Hollerith first spoke to Marshall about the design of the new windows on Christmas Eve last year. The cathedral hopes he will complete his designs by 2023; the windows will then be fabricated and installed.
But Marshall said he did not agree to a timeline, noting that although they have been talking about the project for many months, his work began on Wednesday, when he first visited the space.
“From now on, I start to conceptualize what I would like to do with these windows,” he said. “I mean, it really forced me to be able to see space, to see what else there is.”
Marshall added that the art and iconography of the church are already “far beyond what you would normally expect to encounter” and are already linked to racial justice, including Martin’s sculptures. Luther King Jr., Rosa Parks and Eleanor Roosevelt.
“There is already a pretty rich narrative on the screen,” he said. “If I add something, it can’t be just another window. It must be something that really adds to the conversation.
The Andrew W. Mellon Foundation donated $ 1 million for the windows, an amount that includes Marshall’s symbolic honorarium of $ 18.65. Alexander is president of the Mellon Foundation. The Hearthland Foundation donated $ 150,000 for the poetry portion of the project (Alexander is not paid) and the Ford Foundation donated $ 250,000 for public programs.
“This is actually a spiritual transaction, not a business transaction. And you can’t really get paid for a spiritual transaction, ”Marshall said. “To erase the need for them to worry about how much it was going to cost them and if they can afford it, I came up with the token price of $ 18.65. It’s the equivalent of doing a project for a dollar, but $ 18.65 makes a lot more sense because, of course, 1865 is the end of the Civil War.

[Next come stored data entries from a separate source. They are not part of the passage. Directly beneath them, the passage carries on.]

(** * LEMON: the XML persistence layer and the catalog model

    A shallow embedding of [xmlparse.py] (classes [XMLOffset],
    [XMLOffsetFile] and [CandidateAnnuli]) and of the catalog model that the
    test-suite of [astromatic.py] exercises, together with the properties
    stated about them.

    Conventions.
    - Python exceptions are values of [exn]; a computation that may raise
      returns a [result].
    - The file system is a finite map from paths to XML documents.
    - Python integers are [Z]; floats and photometric filters are used
      through the interfaces [PyFloat] and [PassbandAPI]. *)

From Stdlib Require Import ZArith QArith Qcanon Lia String Ascii List.
From stdpp Require Import base option list gmap strings sorting.

#[local] Open Scope string_scope.
#[local] Open Scope list_scope.
#[local] Open Scope stdpp_scope.
#[local] Open Scope Z_scope.

(** ** Exceptions and results *)

Inductive exn : Type :=
| IOError          (* open() of a missing or unreadable path *)
| ValueError       (* float(), int(), strptime(), min() of an empty list *)
| TypeError        (* float(None), int(None), strptime(None, ...) *)
| IndexError       (* element[index] out of range *)
| KeyError         (* dict[key] of a missing key *)
| XMLSyntaxError.  (* lxml: the document does not follow its DTD *)

Inductive result (A : Type) : Type :=
| Ok (a : A)
| Raise (e : exn).
Arguments Ok {A} a.
Arguments Raise {A} e.

#[export] Instance result_ret : MRet result := fun A a => Ok a.
#[export] Instance result_bind : MBind result := fun A B f r =>
  match r with
  | Ok a => f a
  | Raise e => Raise e
  end.

Definition of_option {A} (e : exn) (o : option A) : result A :=
  match o with
  | Some a => Ok a
  | None => Raise e
  end.

(** ** Decimal text of integers: [str(n)] and [int(s)] *)

Definition digit_char (d : Z) : ascii := ascii_of_nat (48 + Z.to_nat d).

Definition digit_of (c : ascii) : option Z :=
  let v := Z.of_nat (nat_of_ascii c) - 48 in
  if (0 <=? v) && (v <=? 9) then Some v else None.

(** the [k] low decimal digits of [n], the most significant first *)
Fixpoint fixed_digits (k : nat) (n : Z) : string :=
  match k with
  | O => EmptyString
  | S k' => String (digit_char (n / 10 ^ Z.of_nat k' mod 10)) (fixed_digits k' n)
  end.

(** drop leading zeros, keeping the last digit *)
Fixpoint strip_zeros (s : string) : string :=
  match s with
  | String a s' =>
      if Ascii.eqb a "0" && negb (String.eqb s' "") then strip_zeros s' else s
  | EmptyString => s
  end.

(** the decimal numeral of [0 <= n] *)
Definition str_nat (n : Z) : string :=
  strip_zeros (fixed_digits (S (Z.to_nat (Z.log2 n))) n).

(** [str(n)] *)
Definition str_int (n : Z) : string :=
  if n <? 0 then String "-" (str_nat (- n)) else str_nat n.

Fixpoint digits_acc (acc : Z) (s : string) : option Z :=
  match s with
  | EmptyString => Some acc
  | String c s' => d ← digit_of c; digits_acc (10 * acc + d) s'
  end.

(** the value of a non-empty string of digits *)
Definition digits_value (s : string) : option Z :=
  if String.eqb s "" then None else digits_acc 0 s.

(** [int(s)] for numerals [[-]digits] *)
Definition int_of_str (s : string) : option Z :=
  match s with
  | String a s' =>
      if Ascii.eqb a "-" then Z.opp <$> digits_value s' else digits_value s
  | EmptyString => None
  end.

Definition newline : string := String (ascii_of_nat 10) "".

(** ** The time functions used by [XMLOffsetFile] *)

Module Time.

Record struct_time : Type := {
  tm_year : Z; tm_mon : Z; tm_mday : Z;
  tm_hour : Z; tm_min : Z; tm_sec : Z;
  tm_wday : Z;      (* Monday is 0 *)
  tm_yday : Z;
  tm_isdst : Z }.   (* 1, 0, or -1 when not known *)

(** [datetime.date]: the proleptic Gregorian ordinal of a date. *)

Definition is_leap (y : Z) : bool :=
  (y mod 4 =? 0) && (negb (y mod 100 =? 0) || (y mod 400 =? 0)).

Definition days_before_year (y : Z) : Z :=
  let y1 := y - 1 in y1 * 365 + y1 / 4 - y1 / 100 + y1 / 400.

Definition days_in_month (y m : Z) : Z :=
  if m =? 2 then (if is_leap y then 29 else 28)
  else if (m =? 4) || (m =? 6) || (m =? 9) || (m =? 11) then 30
  else 31.

Definition days_before_month (y m : Z) : Z :=
  nth (Z.to_nat m) [0; 0; 31; 59; 90; 120; 151; 181; 212; 243; 273; 304; 334] 0
  + (if (2 <? m) && is_leap y then 1 else 0).

Definition ymd2ord (y m d : Z) : Z :=
  days_before_year y + days_before_month y m + d.

(** [datetime.date(y, m, d).toordinal()]; the constructor raises
    [ValueError] outside [MINYEAR..MAXYEAR] or for a day the month lacks. *)
Definition date_toordinal (y m d : Z) : result Z :=
  if (1 <=? y) && (y <=? 9999) && (1 <=? m) && (m <=? 12)
     && (1 <=? d) && (d <=? days_in_month y m)
  then Ok (ymd2ord y m d)
  else Raise ValueError.

Definition EPOCH_ORD : Z := 719163.   (* date(1970, 1, 1).toordinal() *)

(** [calendar.timegm]. *)
Definition timegm (tm : struct_time) : result Z :=
  ord ← date_toordinal (tm_year tm) (tm_mon tm) 1;
  let days := ord - EPOCH_ORD + tm_mday tm - 1 in
  let hours := days * 24 + tm_hour tm in
  let minutes := hours * 60 + tm_min tm in
  Ok (minutes * 60 + tm_sec tm).

(** [time.gmtime]: the civil date of a day count, years starting in March. *)
Definition civil_from_days (z : Z) : Z * Z * Z :=
  let z := z + 719468 in
  let era := z / 146097 in
  let doe := z mod 146097 in
  let yoe := (doe - doe / 1460 + doe / 36524 - doe / 146096) / 365 in
  let doy := doe - (365 * yoe + yoe / 4 - yoe / 100) in
  let mp := (5 * doy + 2) / 153 in
  let d := doy - (153 * mp + 2) / 5 + 1 in
  let m := if mp <? 10 then mp + 3 else mp - 9 in
  let y := yoe + era * 400 + (if m <=? 2 then 1 else 0) in
  (y, m, d).

Definition gmtime (t : Z) : struct_time :=
  let days := t / 86400 in
  let rem := t mod 86400 in
  let '(y, m, d) := civil_from_days days in
  {| tm_year := y; tm_mon := m; tm_mday := d;
     tm_hour := rem / 3600; tm_min := (rem mod 3600) / 60; tm_sec := rem mod 60;
     tm_wday := (days + 3) mod 7;
     tm_yday := ymd2ord y m d - ymd2ord y 1 1 + 1;
     tm_isdst := 0 |}.

(** [time.asctime]: the C library prints
    ["%.3s %.3s%3d %.2d:%.2d:%.2d %d\n"]. *)

Definition day_abbr : list string :=
  ["Mon"; "Tue"; "Wed"; "Thu"; "Fri"; "Sat"; "Sun"].

Definition month_abbr : list string :=
  ["Jan"; "Feb"; "Mar"; "Apr"; "May"; "Jun";
   "Jul"; "Aug"; "Sep"; "Oct"; "Nov"; "Dec"].

Definition pad_left (width : nat) (c : ascii) (s : string) : string :=
  string_of_list_ascii (repeat c (width - String.length s)) +:+ s.

Definition fmt_02d (n : Z) : string := pad_left 2 "0"%char (str_int n).
Definition fmt_3d (n : Z) : string := pad_left 3 " "%char (str_int n).

Definition c_asctime (tm : struct_time) : string :=
  nth (Z.to_nat (tm_wday tm)) day_abbr "???" +:+ " "
  +:+ nth (Z.to_nat (tm_mon tm - 1)) month_abbr "???"
  +:+ fmt_3d (tm_mday tm) +:+ " "
  +:+ fmt_02d (tm_hour tm) +:+ ":" +:+ fmt_02d (tm_min tm) +:+ ":"
  +:+ fmt_02d (tm_sec tm) +:+ " " +:+ str_int (tm_year tm).

(** Python 2 keeps the C string, dropping the final newline only when it is
    the character at index 24. The text before the newline is then exactly
    24 characters long; any other length keeps its newline. *)
Definition asctime_text (tm : struct_time) : string :=
  let s := c_asctime tm in
  if (String.length s =? 24)%nat then s else s +:+ newline.

(** Before it prints, Python 2 reads the year of the tuple: a year from
    1900 on is taken as it is; with [time.accept2dyear] as it is by
    default, the two-digit years 69 to 99 and 0 to 68 stand for 1969 to
    1999 and 2000 to 2068; any other year is refused with [ValueError]. *)
Definition asctime_year (y : Z) : result Z :=
  if 1900 <=? y then Ok y
  else if (69 <=? y) && (y <=? 99) then Ok (y + 1900)
  else if (0 <=? y) && (y <=? 68) then Ok (y + 2000)
  else Raise ValueError.

Definition with_year (tm : struct_time) (y : Z) : struct_time :=
  {| tm_year := y; tm_mon := tm_mon tm; tm_mday := tm_mday tm;
     tm_hour := tm_hour tm; tm_min := tm_min tm; tm_sec := tm_sec tm;
     tm_wday := tm_wday tm; tm_yday := tm_yday tm; tm_isdst := tm_isdst tm |}.

(** [time.asctime(tm)] *)
Definition asctime (tm : struct_time) : result string :=
  y ← asctime_year (tm_year tm);
  Ok (asctime_text (with_year tm y)).

(** [time.strptime]: [_strptime] turns the format into a regular
    expression, matches it at the start of the text with backtracking and
    ignoring case, and rejects text left over after the first match. The
    parsers below return every way to match, in the order the regular
    expression engine tries them. *)

Definition parser (A : Type) : Type := string → list (A * string).

Definition p_ret {A} (a : A) : parser A := λ s, [(a, s)].

Definition p_bind {A B} (p : parser A) (k : A → parser B) : parser B :=
  λ s, '(a, s') ← p s; k a s'.

Definition p_alt {A} (p q : parser A) : parser A := λ s, p s ++ q s.

Definition lower (c : ascii) : ascii :=
  let n := nat_of_ascii c in
  if (65 <=? n)%nat && (n <=? 90)%nat then ascii_of_nat (n + 32) else c.

(** a literal, compared ignoring case *)
Fixpoint p_lit (lit : string) : parser unit :=
  match lit with
  | EmptyString => p_ret tt
  | String c lit' => λ s,
      match s with
      | String c' s' =>
          if Ascii.eqb (lower c) (lower c') then p_lit lit' s' else []
      | EmptyString => []
      end
  end.

(** [(mon|tue|...)]: the index of the first name that matches *)
Fixpoint p_names (names : list string) (i : Z) : parser Z :=
  match names with
  | [] => λ _, []
  | n :: names' => p_alt (p_bind (p_lit n) (λ _, p_ret i)) (p_names names' (i + 1))
  end.

Definition is_space (c : ascii) : bool :=
  let n := nat_of_ascii c in
  (n =? 32)%nat || ((9 <=? n)%nat && (n <=? 13)%nat).

(** [\s*] and [\s+], greedy: the longest run first *)
Fixpoint p_ws_star (s : string) : list (unit * string) :=
  match s with
  | String c s' => if is_space c then p_ws_star s' ++ [(tt, s)] else [(tt, s)]
  | EmptyString => [(tt, s)]
  end.

Definition p_ws : parser unit := λ s,
  match s with
  | String c s' => if is_space c then p_ws_star s' else []
  | EmptyString => []
  end.

(** a character class [[lo-hi]] of digits, giving the digit's value *)
Definition p_range (lo hi : Z) : parser Z := λ s,
  match s with
  | String c s' =>
      let v := Z.of_nat (nat_of_ascii c) - 48 in
      if (lo <=? v) && (v <=? hi) then [(v, s')] else []
  | EmptyString => []
  end.

Definition p_digit : parser Z := p_range 0 9.

Definition p_two (hi : parser Z) (lo : parser Z) : parser Z :=
  p_bind hi (λ a, p_bind lo (λ b, p_ret (10 * a + b))).

(** [%d]: [3[0-1]|[1-2]\d|0[1-9]|[1-9]| [1-9]] *)
Definition p_d : parser Z :=
  p_alt (p_two (p_range 3 3) (p_range 0 1))
 (p_alt (p_two (p_range 1 2) p_digit)
 (p_alt (p_two (p_range 0 0) (p_range 1 9))
 (p_alt (p_range 1 9)
        (p_bind (p_lit " ") (λ _, p_range 1 9))))).

(** [%H]: [2[0-3]|[0-1]\d|\d] *)
Definition p_H : parser Z :=
  p_alt (p_two (p_range 2 2) (p_range 0 3))
 (p_alt (p_two (p_range 0 1) p_digit) p_digit).

(** [%M]: [[0-5]\d|\d] *)
Definition p_M : parser Z := p_alt (p_two (p_range 0 5) p_digit) p_digit.

(** [%S]: [6[0-1]|[0-5]\d|\d] *)
Definition p_S : parser Z :=
  p_alt (p_two (p_range 6 6) (p_range 0 1))
 (p_alt (p_two (p_range 0 5) p_digit) p_digit).

(** [%Y]: [\d\d\d\d] *)
Definition p_Y : parser Z :=
  p_bind p_digit (λ a, p_bind p_digit (λ b, p_bind p_digit (λ c,
  p_bind p_digit (λ d, p_ret (1000 * a + 100 * b + 10 * c + d))))).

(** the regular expression of ["%a %b %d %H:%M:%S %Y UTC"] *)
Definition STRPTIME_FORMAT : parser (Z * Z * Z * Z * Z * Z * Z) :=
  p_bind (p_names day_abbr 0) (λ wd, p_bind p_ws (λ _,
  p_bind (p_names month_abbr 1) (λ mon, p_bind p_ws (λ _,
  p_bind p_d (λ d, p_bind p_ws (λ _,
  p_bind p_H (λ hh, p_bind (p_lit ":") (λ _,
  p_bind p_M (λ mm, p_bind (p_lit ":") (λ _,
  p_bind p_S (λ ss, p_bind p_ws (λ _,
  p_bind p_Y (λ y, p_bind p_ws (λ _,
  p_bind (p_lit "UTC") (λ _,
  p_ret (y, mon, d, hh, mm, ss, wd)))))))))))))))).

Definition strptime (s : string) : result struct_time :=
  match STRPTIME_FORMAT s with
  | [] => Raise ValueError            (* does not match the format *)
  | ((y, mon, d, hh, mm, ss, wd), rest) :: _ =>
      match rest with
      | EmptyString =>
          (* the day of the year is taken from datetime.date *)
          ord ← date_toordinal y mon d;
          first ← date_toordinal y 1 1;
          Ok {| tm_year := y; tm_mon := mon; tm_mday := d;
                tm_hour := hh; tm_min := mm; tm_sec := ss;
                tm_wday := wd; tm_yday := ord - first + 1;
                tm_isdst := -1 |}       (* the format has no [%Z] *)
      | _ => Raise ValueError         (* unconverted data remains *)
      end
  end.

End Time.

(** ** Interfaces of what [xmlparse.py] imports

    Python floats are used through their comparison, the two ways the
    module prints them and [float()]. The module [passband] is used through
    the constructor [Passband(name)], the attribute [name], [str()] and the
    ordering that [sorted] relies on. *)

Class PyFloat : Type := {
  float : Type;
  float_eq_dec :: EqDecision float;
  float_ltb : float → float → bool;        (* x < y *)
  fmt_f : nat → float → string;            (* '%.<k>f' % x *)
  float_str : float → string;              (* str(x) *)
  float_of_str : string → option float;    (* float(s), None for ValueError *)
}.

(** What the properties below need of floats: [<] is a strict total order
    (no NaN), text printed by ['%.kf'] is accepted by [float()], and
    printing with [k] decimals then reading back preserves [<=]. *)
Record PyFloatLaws `{PyFloat} : Prop := {
  float_lt_irrefl : ∀ x, float_ltb x x = false;
  float_lt_trans : ∀ x y z,
    float_ltb x y = true → float_ltb y z = true → float_ltb x z = true;
  float_lt_total : ∀ x y, float_ltb x y = true ∨ x = y ∨ float_ltb y x = true;
  float_fmt_parse : ∀ k x, is_Some (float_of_str (fmt_f k x));
  float_round_mono : ∀ k x y x' y',
    float_of_str (fmt_f k x) = Some x' → float_of_str (fmt_f k y) = Some y' →
    float_ltb y x = false → float_ltb y' x' = false;
}.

The cathedral will also announce Thursday that the Robert E. Lee window removed in 2017 has been on loan to the National Museum of African American History and Culture and is featured in “Make Good the Promises: Reconstruction and its Legacies,” an exhibition by a year. opening Friday, on the occasion of the museum’s fifth anniversary. When the exhibition closes, the Lee Window will join the Jackson Window to undergo conservation measures at the Cathedral. A long-term plan for them has not been announced.